We do not deem it necessary to determine whether the policy in question was divisible as between the insurance on the residence and that on the furnishings. The record wholly fails to show any intentional misrepresentation as to the ownership of the property either in obtaining the policy or in making proof of loss. It is clear that the value of Mrs. Pool’s separate personalty insured was in excess of the amount of the insurance thereon covered by said policy. The real issue on this point is, therefore, whether the fact that the personal property was insured as owned solely and unconditionally by Mrs.

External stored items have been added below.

Definition _fetch_market_by_slug_or_condition_id (identifier : string) : M (option pydict) :=
  try_except
    (let identifier_clean := strip identifier in
     hit <- (if is_15min_interval_market identifier_clean then
               market <- _fetch_active_market_by_pattern identifier_clean ;;
               if truthy_market market then ret market else ret None
             else ret None) ;;
     match hit with
     | Some market => ret (Some market)
     | None =>
         let is_slug := contains "-" identifier_clean
                        && negb (startswith identifier_clean "0x") in
         market <- (if is_slug then _fetch_market_by_slug identifier_clean else ret None) ;;
         if is_slug && truthy_market market
            && match market with
               | Some m => truthy (dict_get m "active" (PyBool true))
                           && negb (truthy (dict_get m "closed" (PyBool false)))
               | None => false
               end
         then ret market
         else if negb (truthy_market market)
                 || match market with
                    | Some m => negb (truthy (dict_get m "active" (PyBool true)))
                                || truthy (dict_get m "closed" (PyBool false))
                    | None => true
                    end
         then condition_id_lookup identifier_clean
         else ret None
     end)
    (fun e =>
       match e with
       | HTTPError _ => ret None
       | _ => ret None
       end).
(** X2.  [validateFeedUrl] never throws and touches nothing: it answers
    [true] exactly when fetching and parsing the feed of that URL, for
    whatever feed id, succeeds in the same world. *)
Theorem validateFeedUrl_agrees_with_fetch :
  forall (url feedId : string) (w : World),
    run (validateFeedUrl url) w
    = (Return (isReturn (fst (run (fetchAndParseFeed url feedId) w))), w).
Proof.
  intros url feedId w. rewrite fetchAndParseFeed_run.
  unfold validateFeedUrl.
  rewrite run_tryCatch, run_bind, run_await. unfold parser_parseURL.
  destruct (network w url); reflexivity.
Qed.

(** X3.  A fetch that succeeds leaves the world as it was and returns one
    article per item of the document, in the order of the document, each
    under the identity key of its item and with a guid and a title that are
    not empty; the item count is the number of articles and the title of
    the metadata is not empty.  A fetch that fails leaves the world as it
    was and throws an [Error] "Failed to fetch or parse RSS feed: ..."
    carrying the message of the cause. *)
Theorem fetchAndParseFeed_shape :
  forall (url feedId : string) (w : World),
    snd (run (fetchAndParseFeed url feedId) w) = w
    /\ match fst (run (fetchAndParseFeed url feedId) w),
             network w url with
       | Return parsed, Return feed =>
           map ArticleData.guid (ParsedFeed.articles parsed)
           = map (extractGuid feedId) (ParserOutput.items feed)
           /\ ParsedFeed.itemCount parsed
              = List.length (ParsedFeed.articles parsed)
           /\ Forall (fun a => ArticleData.guid a <> ""
                               /\ ArticleData.title a <> "")
                     (ParsedFeed.articles parsed)
           /\ FeedMetadata.title (ParsedFeed.metadata parsed) <> ""
       | Throw e, Throw cause =>
           e = Error ("Failed to fetch or parse RSS feed: "
                      ++ messageOr "Unknown error" cause)
       | _, _ => False
       end.
Proof.
  intros url feedId w. rewrite fetchAndParseFeed_run.
  destruct (network w url) as [feed | cause]; simpl; split; trivial.
  unfold extractArticles.
  split; [rewrite map_map; reflexivity |].
  split; [now rewrite length_map |].
  split.
  - apply Forall_forall; intros a Ha.
    apply in_map_iff in Ha as (item & <- & _); simpl; split.
    + apply orElse_nonempty, composite_key_nonempty.
    + apply orElse_nonempty; discriminate.
  - apply orElse_nonempty; discriminate.
Qed.
Lemma sim_mmu_step_post pol raw va op s k pa s' :
  wf_at pol s k -> 0 <= page_of s va < numpags s ->
  sim_mmu pol raw va op s = Ret pa s' ->
  same_cfg s s' /\ counters_step s s' /\
  step_post pol raw (page_of s va) op s k s'.
Proof.
  intros Hwf Hpg H.
  apply (sim_mmu_legal _ _ _ _ _ _ _ Hpg) in H as (s1 & Hf & _ & Hr & _).
  pose proof (reference_page_full _ _ _ _ _ _ Hr) as (Hq & Hcr & Hcw).
  pose proof (reference_page_spec _ _ _ _ _ _ Hr)
    as (Hl & Hsz & Hnp & Hnf & Hfrt & Hlf & Hlo & Hpf & Hwb & _ & _ & _).
  assert (Hone : forall b1 b2 : bool,
            0 <= (if b1 then 1 else 0) <= 1 /\
            0 <= (if b1 then 0 else if b2 then 1 else 0) <= 1)
    by (intros [] []; lia).
  destruct (Hone (Ascii.eqb op "R") (Ascii.eqb op "W")) as [Hone1 Hone2].
  unfold step_post. destruct (present (page_at s (page_of s va))) eqn:Hp.
  - subst s1. split; [unfold same_cfg; by rewrite Hfrt|].
    split; [unfold counters_step; lia|].
    split; [by eapply reference_page_wf|]. done.
  - case_decide as Hk.
    + destruct (fault_free_spec _ _ _ _ _ _ _ Hwf Hk Hpg Hp Hf)
        as (Hwf1 & (? & ? & ? & ? & ?) & Hpf1 & Hr1 & Hw1 & Hwb1 & _ & Hclk & Hq1 & Hlo1).
      split; [unfold same_cfg; repeat split; congruence|].
      split; [unfold counters_step; lia|].
      split.
      { eapply reference_page_wf; [exact Hwf1| |exact Hr].
        rewrite Hq1, decide_True by done.
        by destruct (occupied_page_fields pol k (page_at s (page_of s va))) as (? & _). }
      split; [lia|]. split; [lia|]. split; [intros Hu; rewrite Hlo; auto|].
      intros q. rewrite Hq, !Hq1, Hclk. repeat case_decide; try done; congruence.
    + assert (k = numframes s) as -> by (destruct Hwf; lia).
      destruct (fault_evict_spec _ _ _ _ _ _ Hwf Hpg Hp Hf)
        as (v & s2 & Hc & Hrep & Hwf1 & (? & ? & Hnf1 & ? & ?) & Hpf1 & Hr1 & Hw1 & _
            & Hclk & Hlf1 & Hv & Hvp & Hwb1 & Hq1 & _).
      assert (Hone3 : 0 <= (if modified (page_at s v) then 1 else 0) <= 1)
        by (destruct (modified _); lia).
      split; [unfold same_cfg; repeat split; congruence|].
      split; [unfold counters_step; lia|].
      exists v, s2. split; [done|].
      assert (Hwf0 : wf_at pol (set_numpagefaults (numpagefaults s + 1) s)
                       (numframes s)).
      { eapply wf_gen_ext; [exact Hwf|done..|by left|done|done]. }
      pose proof (choose_spec _ _ _ _ _ Hwf0 Hc)
        as (_ & _ & _ & _ & _ & _ & _ & Hq2).
      pose proof (replace_page_spec _ _ _ _ _ Hrep)
        as (_ & _ & _ & _ & _ & Hlo1 & _ & _ & _ & _ & _ & _ & Hpage & _).
      split.
      { rewrite Hnf. eapply reference_page_wf; [exact Hwf1| |exact Hr].
        rewrite Hq1. by rewrite decide_True. }
      split; [lia|]. split; [lia|]. split; [congruence|]. split; [congruence|].
      split; [done|]. split; [congruence|]. split; [done|].
      intros q. rewrite Hq, !Hpage, Hclk.
      destruct (Hq2 v) as (_ & Hfv & _). unfold replaced_page.
      change (page_at (set_numpagefaults (numpagefaults s + 1) s)) with (page_at s) in Hfv.
      rewrite Hfv. repeat case_decide; try done; congruence.
Qed.
(** X10: every WebGL override site of the script reports the same vendor
    and renderer, those of the profile, or [Google Inc.] and [Generic GPU]
    when the profile has none; the other defaults written at the later
    sites are never used.  The screen sites report the width for both
    [width] and [availWidth] and the height for both heights. *)
Theorem script_reports_profile_gpu_and_screen (p : profile) (segs : list segment) :
  generate_ultimate_stealth_script p = Ok segs →
  let vendor := Text (default "Google Inc." (webgl_vendor p)) in
  let renderer := Text (default "Generic GPU" (webgl_renderer p)) in
  segs !! 31%nat = Some vendor ∧ segs !! 33%nat = Some renderer
  ∧ segs !! 49%nat = Some vendor ∧ segs !! 51%nat = Some renderer
  ∧ segs !! 69%nat = Some vendor ∧ segs !! 71%nat = Some renderer
  ∧ ∃ w h, default (size 1920 1080) (screen p) !! "width" = Some w
         ∧ default (size 1920 1080) (screen p) !! "height" = Some h
         ∧ segs !! 17%nat = Some (Text (pretty w)) ∧ segs !! 21%nat = Some (Text (pretty w))
         ∧ segs !! 19%nat = Some (Text (pretty h)) ∧ segs !! 23%nat = Some (Text (pretty h)).
Proof.
  intros H vendor renderer.
  destruct (script_segments p segs H) as (w & h & values & Hw & Hh & Hv & ->).
  rewrite (holes_values _ w h Hw Hh) in Hv. injection Hv as <-.
  split_and!; try reflexivity.
  exists w, h. by split_and!.
Qed.

Lemma script_reports_profile_gpu_and_screen_witness :
  ∃ segs, generate_ultimate_stealth_script empty_profile = Ok segs
          ∧ segs !! 31%nat = Some (Text "Google Inc.").
Proof.
  destruct (generate_ultimate_stealth_script empty_profile) as [segs|] eqn:E;
    [|discriminate E].
  exists segs. split; [reflexivity|].
  exact (proj1 (script_reports_profile_gpu_and_screen empty_profile segs E)).
Defined.

(** X11: the synthesizer never raises on a profile that the generator
    returned: for every state of the randomness source the generated
    profile has a complete screen, so a script is produced. *)
Theorem generated_profile_synthesizes (s : rng) :
  ∃ segs, generate_ultimate_stealth_script (generate_ultimate_stealth_profile s).1 = Ok segs.
Proof.
  pose proof (ProfileProps.ultimate_profile_consistent s) as H.
  destruct (ProfileProps.consistent_viewport _ H)
    as (vp & sc & vw & vh & sw & sh & _ & Hsc & _ & _ & Hw & Hh & _).
  assert (Hc : screen_complete (generate_ultimate_stealth_profile s).1).
  { intros sc' Hsc'. rewrite Hsc in Hsc'. injection Hsc' as <-. split; by eexists. }
  apply SynthProps.stealth_script_ok_iff in Hc.
  destruct (generate_ultimate_stealth_script _) as [segs|]; [by exists segs|done].
Qed.

End SynthMore.

(** ** Registration flow: further properties *)

Module FlowMore.
Import Py Rng Flow.

(** X12: a detected puzzle is not escalated when no retry is recorded and
    the proxy is already switched on: neither retry branch applies, and
    the pass goes on to the OTP stage with the browser session kept, as if
    no puzzle had been seen. *)
Theorem puzzle_with_proxy_on_reaches_otp (a : attempt) (text : string) (w : world)
    (fp : option string) :
  access_ok a = true → EMAIL_RE_match (strip text) = true → user_session w = None →
  check_puzzle w = true → proxy_enabled w = true →
  default 0 (puzzle_retry_count (data w)) = 0 →
  outcome a = Submitted false false false true fp →
  ∃ w1, got_email_pass a text w = (w1, false)
    ∧ fsm_state w1 = Some waiting_for_otp
    ∧ last (sent w1) = Some EnterOtp
    ∧ is_Some (user_session w1)
    ∧ restarts w1 = restarts w
    ∧ puzzle_retry_count (data w1) = puzzle_retry_count (data w).
Proof.
  intros Hacc Hvalid Hsess Hcp Hpe Hc Hout. unfold got_email_pass.
  rewrite Hacc, Hvalid, Hsess, Hout. simpl.
  destruct (credentials a (data w)) as [n p].
  destruct (default false (retry_with_proxy (data w)));
    [|destruct (bool_decide (is_Some (previous_email (data w)))
               || bool_decide (is_Some (restart_reason (data w))))];
    simpl; rewrite Hcp, Hpe, Hc; simpl;
    (eexists; split; [reflexivity|simpl; split_and!; try done; by rewrite last_snoc]).
Qed.

Lemma puzzle_with_proxy_on_reaches_otp_witness :
  ∃ w1, got_email_pass sample_puzzle "x@example.com"
          (World (Some waiting_for_email) no_data true "http://10.0.0.9:3128" true None [] 0)
        = (w1, false)
        ∧ fsm_state w1 = Some waiting_for_otp.
Proof.
  destruct (puzzle_with_proxy_on_reaches_otp sample_puzzle "x@example.com"
              (World (Some waiting_for_email) no_data true "http://10.0.0.9:3128" true None [] 0)
              (Some "http://10.0.0.1:8080") eq_refl eq_refl eq_refl eq_refl eq_refl eq_refl
              eq_refl) as (w1 & H1 & H2 & _).
  exists w1. by split.
Defined.

Lemma fresh_name_truthy (a : attempt) : truthy (Some (fresh_credentials a).1) = true.
Proof.
  unfold fresh_credentials, mbind, gen_bind, mret, gen_ret. simpl.
  destruct (choice FIRST_NAMES "" (name_draws a)) as [x s1].
  destruct (choice LAST_NAMES "" s1) as [y s2]. simpl.
  by destruct x.
Qed.

Lemma credentials_truthy (a : attempt) (d : flow_data) :
  token a ≠ "" →
  truthy (Some (credentials a d).1) && truthy (Some (credentials a d).2) = true.
Proof.
  intros Ht. rewrite FlowProps.credentials_cases.
  destruct (default false (retry_with_proxy d) && truthy (full_name d) && truthy (password d))
    eqn:E.
  - apply andb_prop in E as [E Hp]. apply andb_prop in E as [_ Hn]. simpl.
    destruct (full_name d) as [[|]|], (password d) as [[|]|]; done.
  - rewrite fresh_name_truthy. simpl. destruct (token a); [done|reflexivity].
Qed.
(** * Dup_Remover: PCR-duplicate removal over a SAM stream

    A shallow embedding of [Dup_Remover.py] (classes [sam_info] and [rmdup])
    and the properties of its record classifier and dedup accumulator.

    Conventions of the embedding.
    - A Python [str] is a [string]; a character is a code point below 256.
    - A line is the text the file iterator hands out, terminator included.
    - A Python exception is an explicit [Raise]; nothing in [inter_sam]
      catches one, so a [Raise] ends the run.
    - The dictionary [place] is an association list in insertion order
      (the order [place.keys()] and [place.values()] iterate in).
    - Calls to [logger] write to the log file only and are left out. *)

From Stdlib Require Import ZArith List String Ascii Bool Lia.
Import ListNotations.

Local Open Scope string_scope.
Local Open Scope Z_scope.

(** ** Exceptions *)

Inductive exn : Type := IndexError | ValueError | TypeError.

Inductive result (A : Type) : Type :=
| Ok (a : A)
| Raise (e : exn).

Arguments Ok {A} a.
Arguments Raise {A} e.

Definition bind {A B : Type} (m : result A) (k : A -> result B) : result B :=
  match m with
  | Ok a => k a
  | Raise e => Raise e
  end.

Notation "x <- m ;; k" := (bind m (fun x => k))
  (at level 61, m at next level, right associativity).

Definition raises {A : Type} (m : result A) : Prop := exists e, m = Raise e.

(** ** The Python primitives the program uses *)

Module Py.

Definition ord (c : ascii) : Z := Z.of_N (N_of_ascii c).

Definition tab : ascii := "009"%char.
Definition nl : ascii := "010"%char.

(** White space that [int] strips: the ASCII set and, below 256, U+0085 and
    U+00A0. *)
Definition isspace (c : ascii) : bool :=
  let n := ord c in
  ((9 <=? n) && (n <=? 13)) || (n =? 32) || (n =? 133) || (n =? 160).

Definition isdigit (c : ascii) : bool :=
  let n := ord c in (48 <=? n) && (n <=? 57).

Definition digit (c : ascii) : Z := ord c - 48.

(** Digits after the first one; a single underscore may sit between two
    digits. *)
Fixpoint int_digits (acc : Z) (cs : list ascii) : option Z :=
  match cs with
  | [] => Some acc
  | c :: cs' =>
      if isdigit c then int_digits (10 * acc + digit c) cs'
      else if Ascii.eqb c "_" then
        match cs' with
        | d :: cs'' =>
            if isdigit d then int_digits (10 * acc + digit d) cs'' else None
        | [] => None
        end
      else None
  end.

Definition int_body (cs : list ascii) : option Z :=
  match cs with
  | c :: cs' => if isdigit c then int_digits (digit c) cs' else None
  | [] => None
  end.

Fixpoint lstrip (cs : list ascii) : list ascii :=
  match cs with
  | c :: cs' => if isspace c then lstrip cs' else cs
  | [] => []
  end.

(** Surrounding white space, an optional sign, then the digits. *)
Definition int_literal (s : string) : option Z :=
  let cs := rev (lstrip (rev (lstrip (list_ascii_of_string s)))) in
  match cs with
  | c :: ds =>
      if Ascii.eqb c "+" then int_body ds
      else if Ascii.eqb c "-" then option_map Z.opp (int_body ds)
      else int_body cs
  | [] => None
  end.

(** [int(s)] for a string [s], base 10. *)
Definition int (s : string) : result Z :=
  match int_literal s with
  | Some z => Ok z
  | None => Raise ValueError
  end.

(** [s.split("\t")] *)
Fixpoint split_tab (s : string) : list string :=
  match s with
  | EmptyString => [EmptyString]
  | String c s' =>
      if Ascii.eqb c tab then EmptyString :: split_tab s'
      else match split_tab s' with
           | f :: fs => String c f :: fs
           | [] => [String c EmptyString]
           end
  end.

(** [l[n]] on a list, [s[n]] on a string, for [n >= 0]. *)
Definition item {A : Type} (l : list A) (n : nat) : result A :=
  match nth_error l n with
  | Some a => Ok a
  | None => Raise IndexError
  end.

Definition char_at (s : string) (n : nat) : result ascii :=
  match String.get n s with
  | Some c => Ok c
  | None => Raise IndexError
  end.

Pool, when in fact a small portion of it was the- community property of herself and husband, avoids the policy.

The defendant cites and discusses at considerable length many cases sustaining forfeitures for breaches of the sole ownership warranty clause in fire insurance policies, among them particularly Crescent Ins. Co. v. Camp, 71 Tex. 503, 9 S. W. 473; Ins. Co. v. Hunter (Tex. Civ. App.) 32 S. W. 344; Ins. Co. v. McQuary (Tex. Civ. App.) 194 S. W. 491; Ins. Co. v. Whatley (Tex. Civ. App.) 279 S. W. 287; and Ins. Co. v. Harris (Tex. Civ. App.) 297 S. W. 575. It seems now well settled that such representations in a policy are warranties and do not fall within what is known as the “anti-technicality statute.” Article 5046, R. S. 1925; Ins. Co. v. Carter (Tex. Com. App.) 257 S. W. 531. But such circumstances, in construing and applying such policy, in no wise affect the long-established rules that the law abhors a forfeiture, and that the policy must be strictly construed against the insurance company. And, even if it be conceded that there be a breach of the warranties of the policy, such breach, to avoid it, must be of some material or substántial nature, and not merely trivial or inconsequential in character.

The cases cited are instances where the insured, representing himself as sole owner, was a partner only, or a trustee for property belonging to some one else, or a husband who insured as his own the separate property of his wife, or of his children. In such cases there is a distinct and adverseMnterest of such persons in the title to or ownership of the property itself, and the breach of such warranty was clearly applicable. In those cases the insured did not have a full insurable interest in the property. Such is not the case here. Mrs. Pool was the sole owner of all the realty and all but a small portion of the personalty, and a community owner with her husband of that There can be no question of her right to insure in her own name her separate property, and though no Texas case has been called to our attention directly in point, as to household furnishings owned in community with her husband, situated in a homestead owned by her solely, and used by them for homestead purposes, we see no valid reason why Mrs. Pool could not insure same in her own right and name. See 14 R. C. L. 917; 26 O. J. 181; State Mut. Ins. Co. v. Green, 62 Okl. 214, 166 P. 105, L. R. A. 1917E, 669; Jones v. Ins. Co., 91 Fla. 565, 108 So. 165. If the policy be treated as indivisible, as insisted by the defendant, we think it would be absurd, and a perversion of justice, to hold that the policy should be avoided for breach of the sole ownership warranty, where Mrs. Pool owned as her separate property at least 98 per cent, of the total property insured, and a community and insurable interest in the remainder.